-- Task to complete --
A word-for-word restatement of the data is what is needed.

━━━━━━━━━━━━━━━━━━━━━━━━━━━━━━

(** * The runtime-config environment of firebase-functions (src/env.ts)

    A shallow embedding of [AbstractEnv] and [RuntimeConfigEnv]: the
    readiness hub, the observer list, the self re-arming long-poll watch
    loop, the variable fetcher and the cached merged snapshot.

    The engine is event driven.  Its fields are the record [Env]; the
    JavaScript run time around it (promises handed out by [ready], requests
    in flight, calls made to the outside) is the record [Sys].  Every
    completion callback of the source is a function on [Sys]; the
    asynchronous environment is the step function [step] at the end of
    the definitions.

    Left out: console output, and what callers do in the callbacks they
    hand in (an observer or a [then] of a [ready()] promise is an opaque
    name; it does not call back into the engine while it runs). *)

From stdpp Require Import gmap strings list fin_maps.
From Stdlib Require Import ZArith OrderedTypeEx DecimalString.

Set Warnings "-register-all".

Local Open Scope Z_scope.

(** ** JavaScript values

    Configuration documents are JSON: scalars and nested maps (the
    configuration maps of the service hold no arrays).  An object is the
    map of its own enumerable properties; methods are not represented, so
    the credential is an object like any other.  Numbers are the
    integer-valued ones; nothing is ever computed with them, only their
    truthiness is tested.  Objects are values here: the in-place update of
    a nested object shared between two maps is a functional update. *)

Inductive value : Type :=
| VUndefined
| VNull
| VBool (b : bool)
| VNum (n : Z)
| VStr (s : string)
| VObj (props : gmap string value).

━━━━━━━━━━━━━━━━━━━━━━━━━━━━━━

-- Completed exercise --
(** * The runtime-config environment of firebase-functions (src/env.ts)

    A shallow embedding of [AbstractEnv] and [RuntimeConfigEnv]: the
    readiness hub, the observer list, the self re-arming long-poll watch
    loop, the variable fetcher and the cached merged snapshot.

    The engine is event driven.  Its fields are the record [Env]; the
    JavaScript run time around it (promises handed out by [ready], requests
    in flight, calls made to the outside) is the record [Sys].  Every
    completion callback of the source is a function on [Sys]; the
    asynchronous environment is the step function [step] at the end of
    the definitions.

    Left out: console output, and what callers do in the callbacks they
    hand in (an observer or a [then] of a [ready()] promise is an opaque
    name; it does not call back into the engine while it runs). *)

From stdpp Require Import gmap strings list fin_maps.
From Stdlib Require Import ZArith OrderedTypeEx DecimalString.

Set Warnings "-register-all".

Local Open Scope Z_scope.

(** ** JavaScript values

    Configuration documents are JSON: scalars and nested maps (the
    configuration maps of the service hold no arrays).  An object is the
    map of its own enumerable properties; methods are not represented, so
    the credential is an object like any other.  Numbers are the
    integer-valued ones; nothing is ever computed with them, only their
    truthiness is tested.  Objects are values here: the in-place update of
    a nested object shared between two maps is a functional update. *)

Inductive value : Type :=
| VUndefined
| VNull
| VBool (b : bool)
| VNum (n : Z)
| VStr (s : string)
| VObj (props : gmap string value).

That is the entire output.